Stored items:

(** The first pass: every node gets an identifier once. *)
Fixpoint register (l : list raw_element) (v : page_view) : page_view :=
  match l with
  | [] => v
  | e :: r =>
      register r
        match raw_backend e with
        | Some b =>
            match reverse_registry v !! b with
            | Some _ => v
            | None =>
                let name := element_name (next_element v) in
                {| snapshot_id := snapshot_id v; document_token := document_token v; registry := <[name := b]> (registry v);
                   reverse_registry := <[b := name]> (reverse_registry v); next_element := next_element v + 1 |}
            end
        | None => v
        end
  end.
(** The second pass: the elements with their parents. *)
Definition present (v : page_view) (e : raw_element) : option element :=
  b ← raw_backend e; name ← reverse_registry v !! b;
  Some {| el_id := name; el_parent := (p ← raw_parent e; reverse_registry v !! p); el_json := raw_json e |}.

Definition console_level (l : str) : str :=
  if bool_decide (l = lit "debug") then lit "debug"
  else if bool_decide (l ∈ [lit "warn"; lit "warning"]) then lit "warning"
  else if bool_decide (l = lit "error") then lit "error" else lit "info".
Definition console_view (e : console_entry) : option (str * str) :=
  let text := take 4096 (ce_text e) in
  if bool_decide (text = []) then None else Some (console_level (ce_level e), text).

Definition allowed_methods : list str :=
  [lit "GET"; lit "HEAD"; lit "POST"; lit "PUT"; lit "PATCH"; lit "DELETE"; lit "OPTIONS"].
Definition network_view (e : network_entry) : option network_issue :=
  if ne_ok e || match ne_status e with Some s => s <? 400 | None => false end then None
  else
    let m := ne_upper_method e in
    Some {| ni_method := if bool_decide (m ∈ allowed_methods) then m else lit "GET"; ni_url := take 2048 (ne_url e);
            ni_status := match ne_status e with Some s => if (100 <=? s) && (s <=? 599) then Some s else None | None => None end;
            ni_failure := if bool_decide (ne_error e = []) then None else Some (take 1024 (ne_error e)) |}.
(** [l[-n:]] *)
Definition last_n {T} (n : nat) (l : list T) : list T := drop (length l - n) l.

(** [snap]: the token drawn for the snapshot. *)
Definition _snapshot (sid snap : str) (capture : BrowserSnapshot) : F answer :=
  let v := register (cap_elements capture)
    {| snapshot_id := Some snap; document_token := Some (cap_document_token capture); registry := ∅; reverse_registry := ∅; next_element := 1 |} in
  on_object sid (with_view v) ;;;
  emit (ESnapshot sid snap) ;;;
  url <- lift (_strip_url_query (cap_url capture)) ;;
  ret (Captured {|
    sr_snapshot_id := snap; sr_url := url; sr_elements := omap (present v) (cap_elements capture);
    sr_console := last_n 100 (omap console_view (cap_console capture)); sr_network := last_n 100 (omap network_view (cap_network capture));
    sr_truncated := cap_truncated capture;
    sr_warnings := take 15 (cap_warnings capture) ++ (if cap_truncated capture then [lit "Element list was truncated."] else []) |}).

(** *** inspect *)

Definition inspect_target (o : FrontendSession) (element : option str) (x y : option Z) : res (option Z) :=
  match element with
  | Some e => match registry (fs_view o) !! e with Some b => Ok (Some b) | None => agent_error "element_not_found" end
  | None =>
      match x, y with
      | Some x, Some y => if ((fs_viewport o).1 <=? x) || ((fs_viewport o).2 <=? y) then agent_error "invalid_request" else Ok None
      | _, _ => agent_error "invalid_request"
      end
  end.

(** The node found: its identifier, a new one where it has none. *)
Definition inspect_element (element : option str) (b : Z) (v : page_view) : str * page_view :=
  match element with
  | Some e => (e, v)
  | None =>
      match reverse_registry v !! b with
      | Some e => (e, v)
      | None =>
          let e := element_name (next_element v) in
          (e, {| snapshot_id := snapshot_id v; document_token := document_token v; registry := <[e := b]> (registry v);
                 reverse_registry := <[b := e]> (reverse_registry v); next_element := next_element v + 1 |})
      end
  end.
Definition _inspected (sid snapshot token : str) (element : option str) (raw : raw_element) : F answer :=
  _require_snapshot sid snapshot token ;;;
  match raw_backend raw with
  | None => refuse "element_not_found"
  | Some b =>
      o <- get_object sid ;;
      let '(e, v) := inspect_element element b (fs_view o) in
      on_object sid (with_view v) ;;;
      ret (Inspected {| el_id := e; el_parent := None; el_json := raw_json raw |})
  end.

(** *** act *)

(** [dict[key] = value]: a known key keeps its place. *)
Fixpoint dict_put {V} (k : str) (v : V) (l : list (str * V)) : list (str * V) :=
  match l with
  | [] => [(k, v)]
  | (k', w) :: r => if bool_decide (k = k') then (k, v) :: r else (k', w) :: dict_put k v r
  end.
Definition dict_get {V} (k : str) (l : list (str * V)) : option V := snd <$> find (fun kv => bool_decide (kv.1 = k)) l.

Definition _bound_acts (acts : list (str * (str * option act_result))) : list (str * (str * option act_result)) :=
  if (ACTS_MAX <? length acts)%nat then tail acts else acts.
Definition remember (sid key digest : str) (r : option act_result) : F unit :=
  on_object sid (fun o => with_acts (_bound_acts (dict_put key (digest, r) (fs_acts o))) o) ;;;
  _invalidate_snapshot sid.

(** What the browser said of the action. *)
Definition _acted (sid snapshot key element action digest : str) (outcome : res unit) : F answer :=
  match outcome with
  | Err e =>
      match e with
      | AgentError c _ _ => when (bool_decide (c = "outcome_unknown"%string)) (remember sid key digest None)
      | _ => ret tt
      end ;;; raise e
  | Ok _ =>
      let r := {| ac_session_id := sid; ac_snapshot_id := snapshot; ac_element_id := element; ac_action := action |} in
      remember sid key digest (Some r) ;;;
      ret (Acted r false)
  end.

(** *** source *)

(** [raw.rsplit(":", 2)], three parts or none *)
Definition rsplit_location (raw : str) : option (str * str * str) :=
  match rev (split_on COLON raw) with
  | character :: line :: first :: r => Some (join [COLON] (rev (first :: r)), line, character)
  | _ => None
  end.
(** [opened]: the resolved path and the first bytes of the file there. *)
Definition _validated_location (sid : str) (raw : option str) (opened : str -> res (str * bytes)) : F (option location) :=
  match raw with
  | None => ret None
  | Some raw =>
      if (2048 <? length raw)%nat then ret None else
      try_except
        (match rsplit_location raw with
         | None => raise (ValueError "not enough values to unpack")
         | Some (relative, line_raw, character_raw) =>
             relative <- lift (validate_relative_path relative false) ;;
             match py_int unicode_decimal line_raw, py_int unicode_decimal character_raw with
             | Some line, Some character =>
                 if bool_decide (relative = []) || negb ((1 <=? line) && (line <=? 10000000)) ||
                    negb ((1 <=? character) && (character <=? 100000)) then ret None
                 else
                   o <- get_object sid ;;
                   get_project (fs_project_id o) ;;;
                   found <- lift (opened relative) ;;
                   let '(resolved, source) := found in
                   if (MAX_SOURCE_BYTES <? Z.of_nat (length source)) || bool_decide (0 ∈ source) then ret None
                   else match utf8_decode source with
                        | None => ret None
                        | Some text =>
                            match nth_error (splitlines text) (Z.to_nat (line - 1)) with
                            | None => ret None
                            | Some l => if Z.of_nat (length l) + 1 <? character then ret None
                                        else ret (Some {| loc_path := resolved; loc_line := line; loc_character := character |})
                            end
                        end
             | _, _ => raise (ValueError "invalid literal for int()")
             end
         end)
        (fun e => match e with AgentError _ _ _ | ValueError _ => ret None | _ => raise e end)
  end.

BRIEF: Beginning at the top of the records above, transcribe each line exactly up to and including the line that holds "let name := element_name".

ANSWER FOR THE TASK:
(** The first pass: every node gets an identifier once. *)
Fixpoint register (l : list raw_element) (v : page_view) : page_view :=
  match l with
  | [] => v
  | e :: r =>
      register r
        match raw_backend e with
        | Some b =>
            match reverse_registry v !! b with
            | Some _ => v
            | None =>
                let name := element_name (next_element v) in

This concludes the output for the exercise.